Ecrits de Natacha Michel

Le jour où le temps a attendu son heure, 1990, Seuil, coll. "Fiction & Cie"

Extrait du livre Le jour où le temps a attendu son heure :

Odile dit un pas sur la terrasse. Tom, chat noir et blanc, dégringola du toit, bobine qui se dévide, un fil noir poursuivant un fil clair. Il franchit ainsi la passerelle inclinée, qui au flanc de la maison reliait la terrasse du haut à celle du bas.
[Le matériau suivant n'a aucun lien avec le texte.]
Lemma for_each_concat {A B} (h : series -> list B) (P : A -> list B)
    (l : list A) (f : A -> M (list series)) :
  (forall x w r w', f x w = (inr r, w') -> concat (map h r) = P x) ->
  forall w r w', for_each l f w = (inr r, w') -> concat (map h r) = concat (map P l).
Proof.
  intros Hf. induction l as [|x t IH]; simpl; intros w r w' H.
  - injection H as <- _. reflexivity.
  - peel H. peel H. cbv [ret] in H. injection H as <- _.
    rewrite map_app, concat_app, (Hf _ _ _ _ Hm), (IH _ _ _ Hm0). reflexivity.
Qed.

Lemma length_concat_units {A} (r : list A) :
  length (concat (map (fun _ => [tt]) r)) = length r.
Proof. induction r as [|x t IH]; simpl; [reflexivity|]. rewrite IH. reflexivity. Qed.

Lemma get_upload_after_read (k : nat) (u : upload) (w : world) :
  nth_error (uploads w) k = Some u ->
  get_upload k {| uploads := set_nth k (consumed_upload u) (uploads w); log := log w |}
  = (inr (consumed_upload u),
     {| uploads := set_nth k (consumed_upload u) (uploads w); log := log w |}).
Proof. intro Hk. unfold get_upload. cbn [uploads]. rewrite (set_nth_same _ _ _ _ Hk). reflexivity. Qed.

Lemma split_lines_concat (p c : list Q) (segs : list (nat * nat))
    (lbl : nat -> string) (col : nat -> color) (w w' : world) (r : list series) :
  for_each (seq 0 (length segs)) (fun i =>
    let '(start, stop) := nth i segs (0, 0) in
    ret [line (lbl i) (col i) (slice p start stop) (slice c start stop)]) w = (inr r, w') ->
  length r = length segs /\
  concat (map s_x r) = concat (map (fun se => let '(s, e) := se in slice p s e) segs) /\
  concat (map s_y r) = concat (map (fun se => let '(s, e) := se in slice c s e) segs).
Proof.
  intro H.
  pose proof H as H1. pose proof H as H2. pose proof H as H3.
  eapply (for_each_concat (fun _ => [tt]) (fun _ : nat => [tt])) in H1.
  2: { intros i v r' v'. destruct (nth i segs (0, 0)).
       intro Hf. cbv [ret] in Hf. injection Hf as <- _. reflexivity. }
  eapply (for_each_concat s_x
            (fun i => (fun se => let '(s, e) := se in slice p s e) (nth i segs (0, 0)))) in H2.
  2: { intros i v r' v'. destruct (nth i segs (0, 0)).
       intro Hf. cbv [ret] in Hf. injection Hf as <- _. apply app_nil_r. }
  eapply (for_each_concat s_y
            (fun i => (fun se => let '(s, e) := se in slice c s e) (nth i segs (0, 0)))) in H3.
  2: { intros i v r' v'. destruct (nth i segs (0, 0)).
       intro Hf. cbv [ret] in Hf. injection Hf as <- _. apply app_nil_r. }
  apply (f_equal (@length unit)) in H1.
  rewrite !length_concat_units, length_seq in H1.
  rewrite (map_nth_seq_all (fun se => let '(s, e) := se in slice p s e)) in H2.
  rewrite (map_nth_seq_all (fun se => let '(s, e) := se in slice c s e)) in H3.
  auto.
Qed.
(** The text of the dict built by [_create_error_response]. *)
Definition is_ErrorResult (y : json_text) : Prop :=
  exists w t e,
    y = Dumps true (JObject [(u "workflow_run_id", w);
                             (u "task_id", t);
                             (u "status", JString (u "error"));
                             (u "error", e);
                             (u "event_type", JString (u "error"))]).

(** Two states of the locals that hold the same identifiers. *)
Definition same_ids (a b : locals) : Prop :=
  workflow_run_id a = workflow_run_id b /\ task_id a = task_id b.

(** Two ways for a pass of the loop body to end that differ at most in
    the keep-alive task. *)
Definition same_control (a b : control) : Prop :=
  match a, b with
  | Next s1 st1, Next s2 st2 => s1 = s2 /\ same_ids st1 st2
  | YieldReturn y1 s1 st1, YieldReturn y2 s2 st2 => y1 = y2 /\ s1 = s2 /\ same_ids st1 st2
  | Escapes e1 s1 st1, Escapes e2 s2 st2 => e1 = e2 /\ s1 = s2 /\ same_ids st1 st2
  | _, _ => False
  end.

(** An oracle under which no keep-alive sleep ever runs out. *)
Definition never_fires (n : nat) : bool := false.

(* ================================================================== *)
(** ** Concrete records and streams *)

Module Samples.

(** A finished event whose result is the text [plain text]. *)
Definition plain_text_event : DifySSEEvent :=
  {| event := u "workflow_finished";
     data := q "{'event':'workflow_finished','data':{'outputs':{'result':'plain text'}}}" |}.

Definition plain_text_outputs : dict := [(u "result", JString (u "plain text"))].
Definition plain_text_data : dict := [(u "outputs", JObject plain_text_outputs)].
Definition plain_text_envelope : dict :=
  [(u "event", JString (u "workflow_finished")); (u "data", JObject plain_text_data)].

(** A finished event whose result is a single space. *)
Definition blank_result_event : DifySSEEvent :=
  {| event := u "workflow_finished";
     data := q "{'event':'workflow_finished','data':{'outputs':{'result':' '}}}" |}.

(** A finished event whose result is the empty string. *)
Definition empty_result_event : DifySSEEvent :=
  {| event := u "workflow_finished";
     data := q "{'event':'workflow_finished','data':{'outputs':{'result':''}}}" |}.

(** A finished event whose result is the number zero. *)
Definition zero_result_event : DifySSEEvent :=
  {| event := u "workflow_finished";
     data := q "{'event':'workflow_finished','data':{'outputs':{'result':0}}}" |}.

(** The line of a complete finished event. *)
Definition finished_line : str :=
  q "data: {'event':'workflow_finished','task_id':'123','workflow_run_id':'456','data':{'status':'succeeded','outputs':{'result':'{\'a\':1}'}}}".

(** What the processor yields for [finished_line]. *)
Definition finished_output : json_text :=
  Dumps false (JObject [(u "workflow_run_id", JString (u "456"));
                        (u "task_id", JString (u "123"));
                        (u "status", JString (u "succeeded"));
                        (u "result", JObject [(u "a", JInt 1)]);
                        (u "event_type", JString (u "workflow_finished"))]).

(** The ErrorResult with the given message and no identifier known. *)
Definition error_output (msg : str) : json_text :=
  Dumps true (JObject [(u "workflow_run_id", JString (u "unknown"));
                       (u "task_id", JString (u "unknown"));
                       (u "status", JString (u "error"));
                       (u "error", JString msg);
                       (u "event_type", JString (u "error"))]).

(** An error envelope whose data field is null, and one whose data
    field carries a message. *)
Definition error_null_data_line : str := q "data: {'event':'error','data':null}".
Definition error_boom_line : str :=
  q "data: {'event':'error','task_id':'t1','data':{'error':'boom'}}".
Definition error_boom_event : DifySSEEvent :=
  {| event := u "message";
     data := q "{'event':'error','task_id':'t1','data':{'error':'boom'}}" |}.
Definition error_boom_data : dict := [(u "error", JString (u "boom"))].
Definition error_boom_envelope : dict :=
  [(u "event", JString (u "error")); (u "task_id", JString (u "t1"));
   (u "data", JObject error_boom_data)].

(** A progress record, and one that reports an empty run identifier. *)
Definition started_line : str :=
  q "data: {'event':'workflow_started','workflow_run_id':'456'}".
Definition empty_id_line : str := q "data: {'workflow_run_id':''}".

Definition ends (ls : list str) : upstream := {| lines := ls; finish := EndOfStream |}.

(** A finished event that carries no identifier of its own. *)
Definition anonymous_finished_line : str :=
  q "data: {'event':'workflow_finished','data':{'status':'succeeded','outputs':{'result':'done'}}}".
Definition anonymous_finished_event : DifySSEEvent :=
  {| event := u "message";
     data := q "{'event':'workflow_finished','data':{'status':'succeeded','outputs':{'result':'done'}}}" |}.
Definition anonymous_finished_envelope : dict :=
  [(u "event", JString (u "workflow_finished"));
   (u "data", JObject [(u "status", JString (u "succeeded"));
                       (u "outputs", JObject [(u "result", JString (u "done"))])])].
Definition anonymous_finished_result : json :=
  JObject [(u "workflow_run_id", JString []);
           (u "task_id", JString []);
           (u "status", JString (u "succeeded"));
           (u "result", JObject [(u "text", JString (u "done"))]);
           (u "event_type", JString (u "workflow_finished"))].

(** The locals after [started_line] alone. *)
Definition started_locals : locals :=
  {| workflow_run_id := JString (u "456"); task_id := JNull;
     keepalive_task := Pending; tasks_created := 2 |}.

(** Bytes of an ASCII text, every apostrophe standing for a double quote. *)
Definition bq (s : string) : DifyClient.bytes :=
  List.map (fun x => if Byte.eqb x x27 then x22 else x) (list_byte_of_string s).

(** The body of a response: one finished event whose result is the word
    caf followed by e with acute accent (bytes c3 a9), then a newline;
    first as one chunk, then cut between the two bytes of the accented
    letter. *)
Definition cafe_head : DifyClient.bytes :=
  bq "data: {'event':'workflow_finished','data':{'outputs':{'result':'caf".
Definition cafe_tail : DifyClient.bytes := bq "'}}}" ++ [x0a].
Definition cafe_one_chunk : list DifyClient.bytes :=
  [cafe_head ++ [xc3; xa9] ++ cafe_tail].
Definition cafe_two_chunks : list DifyClient.bytes :=
  [cafe_head ++ [xc3]; [xa9] ++ cafe_tail].

(** What is yielded for a finished event with no identifier, no status
    and the given result. *)
Definition bare_output (result : json) : json_text :=
  Dumps false (JObject [(u "workflow_run_id", JString []);
                        (u "task_id", JString []);
                        (u "status", JString (u "unknown"));
                        (u "result", result);
                        (u "event_type", JString (u "workflow_finished"))]).
(** [scan_once]: one value at the head of [s]; [parse_items] and
    [parse_members] are the loops of an array and of an object after the
    opening bracket, blanks skipped, the container known not to be empty. *)
Fixpoint scan_once (fuel : nat) (s : pystr) : step json :=
  match fuel with
  | O => Exhausted
  | S fuel' =>
      match s with
      | [] => Malformed
      | c :: s' =>
          if c =? 0x22 then
            match scanstring s' with
            | Some (t, r) => Parsed (JStr t) r
            | None => Malformed
            end
          else if c =? 0x7b then                       (* { *)
            match skip_ws s' with
            | c' :: r =>
                if c' =? 0x7d then Parsed (JObj []) r
                else
                  match parse_members fuel' (c' :: r) with
                  | Parsed ms r' => Parsed (JObj ms) r'
                  | Malformed => Malformed
                  | Exhausted => Exhausted
                  end
            | [] => Malformed
            end
          else if c =? 0x5b then                       (* [ *)
            match skip_ws s' with
            | c' :: r =>
                if c' =? 0x5d then Parsed (JArr []) r
                else
                  match parse_items fuel' (c' :: r) with
                  | Parsed vs r' => Parsed (JArr vs) r'
                  | Malformed => Malformed
                  | Exhausted => Exhausted
                  end
            | [] => Malformed
            end
          else if c =? 0x6e then                       (* null *)
            match after (lit "null") s with
            | Some r => Parsed JNull r
            | None => Malformed
            end
          else if c =? 0x74 then
            match after (lit "true") s with
            | Some r => Parsed (JBool true) r
            | None => Malformed
            end
          else if c =? 0x66 then
            match after (lit "false") s with
            | Some r => Parsed (JBool false) r
            | None => Malformed
            end
          else if c =? 0x4e then
            match after (lit "NaN") s with
            | Some r => Parsed (JFloat (lit "NaN")) r
            | None => Malformed
            end
          else if c =? 0x49 then
            match after (lit "Infinity") s with
            | Some r => Parsed (JFloat (lit "Infinity")) r
            | None => Malformed
            end
          else if c =? 0x2d then                       (* - *)
            match after (lit "-Infinity") s with
            | Some r => Parsed (JFloat (lit "-Infinity")) r
            | None =>
                match scan_number true s' with
                | Some (v, r) => Parsed v r
                | None => Malformed
                end
            end
          else
            match scan_number false s with
            | Some (v, r) => Parsed v r
            | None => Malformed
            end
      end
  end
with parse_items (fuel : nat) (s : pystr) : step (list json) :=
  match fuel with
  | O => Exhausted
  | S fuel' =>
      match scan_once fuel' s with
      | Parsed v r =>
          match skip_ws r with
          | c :: r1 =>
              if c =? 0x5d then Parsed [v] r1
              else if c =? 0x2c then
                match parse_items fuel' (skip_ws r1) with
                | Parsed vs r2 => Parsed (v :: vs) r2
                | Malformed => Malformed
                | Exhausted => Exhausted
                end
              else Malformed
          | [] => Malformed
          end
      | Malformed => Malformed
      | Exhausted => Exhausted
      end
  end
with parse_members (fuel : nat) (s : pystr) : step (list (pystr * json)) :=
  match fuel with
  | O => Exhausted
  | S fuel' =>
      match s with
      | q :: s' =>
          if q =? 0x22 then
            match scanstring s' with
            | Some (key, r) =>
                match skip_ws r with
                | colon :: r1 =>
                    if colon =? 0x3a then
                      match scan_once fuel' (skip_ws r1) with
                      | Parsed v r2 =>
                          match skip_ws r2 with
                          | c :: r3 =>
                              if c =? 0x7d then Parsed [(key, v)] r3
                              else if c =? 0x2c then
                                match parse_members fuel' (skip_ws r3) with
                                | Parsed ms r4 => Parsed ((key, v) :: ms) r4
                                | Malformed => Malformed
                                | Exhausted => Exhausted
                                end
                              else Malformed
                          | [] => Malformed
                          end
                      | Malformed => Malformed
                      | Exhausted => Exhausted
                      end
                    else Malformed
                | [] => Malformed
                end
            | None => Malformed
            end
          else Malformed
      | [] => Malformed
      end
  end.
La passerelle (un escalier de métal bleu) desservait de l’extérieur les parties de l’habitation. Elle donnait à la maison, de ce côté-là, l’air d’un bateau qui au moment du départ remplie ce qui l’a uni au monde et le porte suspendu en travers de sa coque. De ce côté-là seulement, la maison ressemblait (jusqu’au vent indépendant qui y souffle même lors des chaleurs plates) à un bateau posé sur l’étendue, sans complicité ni promesse. De tous les autres côtés, c’était le triomphe de la terre retournée, nette d’herbes, montrant des mottes sèches. Le triomphe de l’olivier, portant au revers des ses branches la lune montante d’un feuillage argenté que le vent faisait brusquement lever au milieu des feuilles vertes, quand il les remuait. Ici on ne jardinait pas, on débroussaillait. Deux fois l’été, Saugueuse sortait et, à califourchon sur la perche que terminait un fil d’acier tournant à la vitesse d’un disque qui confond les couleurs, il attaquait les buissons. Les arbres se dressaient côte à côte, plus fier d’avoir résisté à la friche que d’ombrager. Une terrasse, une bande de terre... les arbres commençaient au-delà. Dans les vitres de la maison ne se courait aucune des régates que disputent, agitées par le vent, les branches d’arbres reflétées, virant autour de l’espagnolette comme autour d’une bouée.